Riportiamo una notizia che abbiamo trovato sui giornali internazionali perché rende bene l’idea di come possano intrecciarsi diversi tipi di sfruttamento, in questo caso quello dell’ambiente e quello dei prigionieri, pronti ad essere utilizzati come umanità di scarto, sacrificabili in nome del guadagno di una grande azienda. Ciò che ci può sembrare lontano o che crediamo non ci riguardi perché non avviene a casa nostra dovrebbe in realtà preoccuparci. Il peggio è sempre dietro l’angolo.

Il 29 maggio 2020 vicino a Norilsk avviene un disastro ambientale nell’Artico.

Parliamo di 20 mila tonnellate di combustibile diesel e lubrificanti sversati in un fiume della Siberia dopo il collasso di una cisterna di un impianto del gigante tra i produttori di metalli, Norilsk Nickel, che si occupa di fornire una centrale elettrica.

Ci vorranno decenni, dicono, prima che si riesca a rimediare i danni.
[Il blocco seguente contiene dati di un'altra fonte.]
(* ===== verification/LifecycleProofs.v ===== *)
(** * Object lifecycles: no handle is used after it was freed

    The invariant of the heap of handles, that every operation keeps it, and
    where the constructor's callback can break it. *)

From S2P Require Import Prelude CLib Zend LibMemcached World Toy Keys Payload ServersProofs Lifecycle.
#[local] Open Scope Z_scope.

Section Safety.
Context {MC : Type} `{ZendRuntime} `{MemcachedNumbers} `{MemcachedControl MC}
  `{!MemcachedServers MC} `{!MemcachedCreate MC}.
Implicit Types L : lworld MC.

(** [Some b]: the cell is there and its user data say [is_persistent = b]. *)
Definition live L (p : nat) : option bool :=
  (λ h : MC * php_memc_user_data_t, is_persistent h.2) <$> l_heap L !! p.

(** Every object's handle is there; a handle two objects share is persistent, and
    so is every handle in the persistent list; fresh cells are not in use. *)
Record lc_inv L : Prop := {
  inv_live o slot p :
    l_objects L !! o = Some slot → o_memc slot = Some p → is_Some (live L p);
  inv_plist k p : l_plist L !! k = Some (le_memc, p) → live L p = Some true;
  inv_shared o1 o2 s1 s2 p :
    o1 ≠ o2 → l_objects L !! o1 = Some s1 → l_objects L !! o2 = Some s2 →
    o_memc s1 = Some p → o_memc s2 = Some p → live L p = Some true;
  inv_fresh p : is_Some (live L p) → (p < l_next L)%nat
}.

(** What a callback or a method may do: change handles, not their lifetimes. *)
Definition same_shape L L' : Prop :=
  l_objects L' = l_objects L ∧ l_plist L' = l_plist L ∧ l_next L' = l_next L
  ∧ ∀ p, live L' p = live L p.

#[local] Instance same_shape_preorder : PreOrder same_shape.
Proof.
  split; [by intros L|]. intros L1 L2 L3 (? & ? & ? & Hl1) (? & ? & ? & Hl2).
  repeat split; congruence.
Qed.

Lemma lc_inv_shape L L' : same_shape L L' → lc_inv L → lc_inv L'.
Proof.
  intros (Ho & Hp & Hn & Hl) [I1 I2 I3 I4]. split.
  - intros o slot p. rewrite Ho, Hl. apply I1.
  - intros k p. rewrite Hp, Hl. apply I2.
  - intros o1 o2 s1 s2 p. rewrite Ho, Hl. apply I3.
  - intros p. rewrite Hn, Hl. apply I4.
Qed.

(** *** Cells *)
Lemma live_insert L p h q :
  live (with_heap (<[p := h]> (l_heap L)) L) q
  = if decide (p = q) then Some (is_persistent h.2) else live L q.
Proof.
  unfold live, with_heap. cbn. case_decide as E; [subst; by rewrite lookup_insert_eq|].
  by rewrite lookup_insert_ne.
Qed.

Lemma live_delete L p q :
  live (with_heap (delete p (l_heap L)) L) q = if decide (p = q) then None else live L q.
Proof.
  unfold live, with_heap. cbn. case_decide as E; [subst; by rewrite lookup_delete_eq|].
  by rewrite lookup_delete_ne.
Qed.

Lemma wp_get_handle p (Q : MC * php_memc_user_data_t → lworld MC → Prop) L b :
  live L p = Some b →
  (∀ h, l_heap L !! p = Some h → is_persistent h.2 = b → Q h L) → wp (get_handle p) Q L.
Proof.
  unfold live, get_handle, wp. mrun. destruct (l_heap L !! p) as [h|]; [|done].
  intros [= <-] HQ. by apply HQ.
Qed.

Lemma put_same_shape L p (h h' : MC * php_memc_user_data_t) :
  l_heap L !! p = Some h → is_persistent h'.2 = is_persistent h.2 →
  same_shape L (with_heap (<[p := h']> (l_heap L)) L).
Proof.
  intros Hp Hh. repeat split. intros q. rewrite live_insert. case_decide as E; [|done].
  subst. unfold live. by rewrite Hp, Hh.
Qed.

Lemma wp_on_handle {A} p (f : MC → A * MC) (Q : A → lworld MC → Prop) L :
  is_Some (live L p) → (∀ a L', same_shape L L' → Q a L') → wp (on_handle p f) Q L.
Proof.
  intros [b Hb] HQ. unfold on_handle. apply wp_bind. eapply wp_get_handle; [exact Hb|].
  intros h Hh _. destruct (f h.1) as [a m]. apply wp_bind, wp_modify, wp_ret, HQ.
  by eapply put_same_shape.
Qed.

Lemma wp_destroy p (Q : unit → lworld MC → Prop) L :
  is_Some (live L p) → Q tt (with_heap (delete p (l_heap L)) L) → wp (php_memc_destroy p) Q L.
Proof.
  intros [b Hb] HQ. unfold php_memc_destroy. apply wp_bind. eapply wp_get_handle; [exact Hb|].
  intros h _ _. by apply wp_modify.
Qed.

Lemma wp_warn x (Q : unit → lworld MC → Prop) L :
  (∀ L', same_shape L L' → Q tt L') → wp (lwarn x) Q L.
Proof. intros HQ. apply wp_modify, HQ. by repeat split. Qed.

(** *** The default behaviors only touch the handle *)
Lemma wp_default_behavior p b v x (Q : unit → lworld MC → Prop) L :
  is_Some (live L p) → (∀ L', same_shape L L' → Q tt L') → wp (default_behavior p b v x) Q L.
Proof.
  intros Hp HQ. unfold default_behavior. apply wp_bind, wp_on_handle; [done|].
  intros rc L1 H1'. apply wp_when; intros _; [|by apply HQ].
  apply wp_warn. intros L2 H2'. apply HQ. by etrans.
Qed.

Lemma shape_live L L' p : same_shape L L' → is_Some (live L p) → is_Some (live L' p).
Proof. intros (_ & _ & _ & Hl). by rewrite Hl. Qed.

Lemma wp_set_default_behaviors p g (Q : unit → lworld MC → Prop) L :
  is_Some (live L p) → (∀ L', same_shape L L' → Q tt L') → wp (set_default_behaviors p g) Q L.
Proof.
  intros Hp HQ. unfold set_default_behaviors.
  assert (∀ b v x (R : unit → lworld MC → Prop) L1,
    same_shape L L1 → (∀ L2, same_shape L L2 → R tt L2) → wp (default_behavior p b v x) R L1) as Hone.
  { intros b v x R L1 HL1 HR. apply wp_default_behavior; [by eapply shape_live|].
    intros L2 HL2. apply HR. by etrans. }
  assert (∀ c m (R : unit → lworld MC → Prop) L1, same_shape L L1 →
    (∀ R', (∀ L2, same_shape L L2 → R' tt L2) → wp m R' L1) →
    (∀ L2, same_shape L L2 → R tt L2) → wp (when c m) R L1) as Hwhen.
  { intros c m R L1 HL1 Hm HR. apply wp_when; intros _; [by apply Hm|by apply HR]. }
  apply wp_bind, (Hwhen _ _ _ L); [done|intros R HR; by apply Hone|]. intros L1 HL1.
  apply wp_bind, Hwhen; [done| |].
  { intros R HR. apply wp_bind, Hone; [done|]. intros L2 HL2. by apply Hone. }
  intros L2 HL2. apply Hwhen; [done|intros R HR; by apply Hone|done].
Qed.

(** *** Objects and the persistent list *)
Lemma wp_object_memc o (Q : option nat → lworld MC → Prop) L :
  Q (slot ← l_objects L !! o; o_memc slot) L → wp (object_memc o) Q L.
Proof. unfold object_memc, wp. mrun. by destruct (l_objects L !! o). Qed.

(** The handle of [o] is nobody else's. *)
Definition sole_owner L (o p : nat) : Prop :=
  (∀ o' slot, o' ≠ o → l_objects L !! o' = Some slot → o_memc slot ≠ Some p)
  ∧ ∀ k, l_plist L !! k ≠ Some (le_memc, p).

Lemma sole_owner_shape L L' o p : same_shape L L' → sole_owner L o p → sole_owner L' o p.
Proof. intros (Ho & Hp & _) [H1' H2']. split; [by rewrite Ho|by rewrite Hp]. Qed.

Lemma lc_inv_set_object L o slot :
  lc_inv L →
  (∀ p, o_memc slot = Some p → is_Some (live L p)) →
  (∀ p o' s', o_memc slot = Some p → o' ≠ o → l_objects L !! o' = Some s' →
     o_memc s' = Some p → live L p = Some true) →
  lc_inv (with_objects (<[o := slot]> (l_objects L)) L).
Proof.
  intros [I1 I2 I3 I4] Hlive Hshare. split; cbn; [| exact I2 | | exact I4].
  - intros o' s' p [[<- <-]|[_ Ho]]%lookup_insert_Some Hp; [by apply Hlive|by eapply I1].
  - intros o1 o2 s1 s2 p Hne [[<- <-]|[Hn1 Ho1]]%lookup_insert_Some
      [[<- <-]|[Hn2 Ho2]]%lookup_insert_Some Hp1 Hp2.
    + done.
    + by eapply Hshare.
    + by eapply (Hshare p o1).
    + by eapply (I3 o1 o2).
Qed.

(** Freeing the handle of its only owner, who forgets it. *)
Lemma lc_inv_free L o p objs :
  lc_inv L → sole_owner L o p →
  (∀ o' s', objs !! o' = Some s' → o_memc s' ≠ Some p ∧ (o_memc s' = None ∨ l_objects L !! o' = Some s')) →
  lc_inv (with_objects objs (with_heap (delete p (l_heap L)) L)).
Proof.
  intros [I1 I2 I3 I4] [Hown Hpl] Hobjs.
  assert (∀ q, live (with_objects objs (with_heap (delete p (l_heap L)) L)) q
               = if decide (p = q) then None else live L q) as Hl by apply live_delete.
  split; cbn.
  - intros o' s' q Ho Hq. rewrite Hl. destruct (Hobjs o' s' Ho) as [Hne [Hn|Hs]]; [congruence|].
    rewrite decide_False by congruence. by eapply I1.
  - intros k q Hk. rewrite Hl, decide_False by (intros ->; by apply (Hpl k)). by eapply I2.
  - intros o1 o2 s1 s2 q Hne Ho1 Ho2 Hq1 Hq2. rewrite Hl.
    destruct (Hobjs o1 s1 Ho1) as [Hn1 [?|Hs1]]; [congruence|].
    destruct (Hobjs o2 s2 Ho2) as [Hn2 [?|Hs2]]; [congruence|].
    rewrite decide_False by congruence. by eapply (I3 o1 o2).
  - intros q. rewrite Hl. case_decide; [by intros [? ?]|apply I4].
Qed.

(** *** Constructions in progress

    While [on_new] runs, the object under construction owns a handle that nobody
    else knows, and its persistent id has no entry yet.  [busy] lists the objects
    under construction with the keys they will be registered under. *)
Record keeps L L' (x : nat * option string) : Prop := {
  kept_object slot p :
    l_objects L !! x.1 = Some slot → o_memc slot = Some p → sole_owner L x.1 p →
    l_objects L' !! x.1 = Some slot ∧ sole_owner L' x.1 p ∧ live L' p = live L p;
  kept_key k :
    x.2 = Some k → (∀ q, l_plist L !! k ≠ Some (le_memc, q)) →
    ∀ q, l_plist L' !! k ≠ Some (le_memc, q)
}.

Definition calm (busy : list (nat * option string)) L L' : Prop :=
  lc_inv L' ∧ Forall (keeps L L') busy.

Lemma keeps_trans x L1 L2 L3 : keeps L1 L2 x → keeps L2 L3 x → keeps L1 L3 x.
Proof.
  intros [O1 K1] [O2 K2]. split; [|eauto]. intros slot p Ho Hp Hown.
  destruct (O1 slot p Ho Hp Hown) as (Ho2 & Hown2 & Hl2).
  destruct (O2 slot p Ho2 Hp Hown2) as (Ho3 & Hown3 & Hl3). by rewrite Hl3.
Qed.

Lemma keeps_shape x L L' : same_shape L L' → keeps L L' x.
Proof.
  intros HL. pose proof HL as (Ho & Hp & _ & Hl). split.
  - intros slot p Hs Hm Hown. rewrite Ho. split; [done|].
    split; [by eapply sole_owner_shape|done].
  - intros k _ Hk q. by rewrite Hp.
Qed.

Lemma calm_trans busy L1 L2 L3 : calm busy L1 L2 → calm busy L2 L3 → calm busy L1 L3.
Proof.
  intros [_ K1] [I K2]. split; [done|]. rewrite !Forall_forall in *.
  intros x Hx. by eapply keeps_trans; [apply K1|apply K2].
Qed.

Lemma calm_shape busy L L' : lc_inv L → same_shape L L' → calm busy L L'.
Proof.
  intros Hinv HL. split; [by eapply lc_inv_shape|]. apply Forall_forall. intros x _.
  by apply keeps_shape.
Qed.

Lemma calm_cons x busy L L' : calm (x :: busy) L L' → calm busy L L'.
Proof. intros [I K]. split; [done|]. by apply Forall_cons in K as [_ K]. Qed.

(** Giving another object a slot whose handle the object under construction does
    not own, on a heap that has its handle as before. *)
Lemma keeps_set_object x L L' o slot :
  x.1 ≠ o → l_objects L' = <[o := slot]> (l_objects L) → l_plist L' = l_plist L →
  (∀ s p, l_objects L !! x.1 = Some s → o_memc s = Some p → sole_owner L x.1 p →
     o_memc slot ≠ Some p ∧ live L' p = live L p) →
  keeps L L' x.
Proof.
  intros Hne Ho Hpl Hown. split; [|by rewrite Hpl]. intros s p Hs Hp Hsole.
  destruct (Hown s p Hs Hp Hsole) as [Hslot Hl]. destruct Hsole as [S1 S2].
  split; [by rewrite Ho, lookup_insert_ne|]. split; [|done]. split; [|by rewrite Hpl].
  intros o' s' Hne'. rewrite Ho. intros [[<- <-]|[_ Ho']]%lookup_insert_Some; [done|by eapply S1].
Qed.

(** Two objects that own their handles alone own different ones. *)
Lemma sole_owners_differ L o1 o2 s2 p1 p2 :
  o2 ≠ o1 → l_objects L !! o2 = Some s2 → o_memc s2 = Some p2 → sole_owner L o1 p1 → p1 ≠ p2.
Proof. intros Hne Ho Hp [Hs _] ->. by eapply Hs. Qed.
A Norilsk-Talnakh ci sono i depositi di nichel-rame-palladio più grandi al mondo, formatisi 250 milioni di anni fa e, come se non bastasse, è la città più inquinata della Russia e tra le dieci città più inquinate della Terra. Le industrie di Norilsk emettono quasi 2 milioni di tonnellate di gas nell’atmosfera, tra i quali biossido di zolfo, responsabili di piogge acide che hanno devastato migliaia e migliaia di ettari di tundra, nonché responsabili del progressivo scioglimento dei ghiacciai.

Il nichel di Norilsk e l’inquinamento da metalli pesanti ha raggiunto dei livelli tali da indurre ad estrarre direttamente dal suolo superficiale poiché quest’ultimo ha ormai acquisito concentrazioni altamente elevate di platino e palladio.

Gli abitanti di quella zona hanno un’aspettativa di vita 10 anni inferiore alla popolazione russa.

La risposta dello Stato, a quasi un anno dal disastro, è semplice: i detenuti andranno a ripulire l’Artico dai danni causati dalle industrie. In mancanza di manodopera e dopo aver dovuto pagare una multa di 150 miliardi di rubli (1,7 miliardi di euro) la compagnia Norilsk Nickel con il Ministro delle Risorse Naturali, Alexander Kozlov, e Alexander Kalashnikov, direttore dei servizi federali penitenziari hanno trovato una soluzione efficace per tutti, senza troppi costi.

Si sta parlando di gulag, anche se così non vengono chiamati più, dove i detenuti sono costretti ai lavori forzati, una forma di lavoro non spontanea e non scelta in una zona rischiosa per la salute. Quale aspettativa di vita potranno avere questi reclusi? Morte? Svariate malattie? Verranno torturati se si oppongono? Un futuro orribile.

La città di Norilsk e le miniere di rame, nichel e palladio sono state costruite da reclusi di un gulag, Norillag, nel quale passarono più di 400.000 prigionieri e ne morirono più di 16.000. Proprio a Norillag ci fu una delle rivolte più grandi contro il sistema dei gulag che portò a centinaia di morti e feriti. La storia si ripete e, dopo decenni, firmando dei patti con gli esponenti più schifosi, la Russia costringe i prigionieri a “vivere o morire” in situazioni disumane.

Le proteste ci sono ma le notizie non escono. Facciamo sentire la nostra voce contro il sistema penitenziario e contro la devastazione del pianeta sia qui che altrove.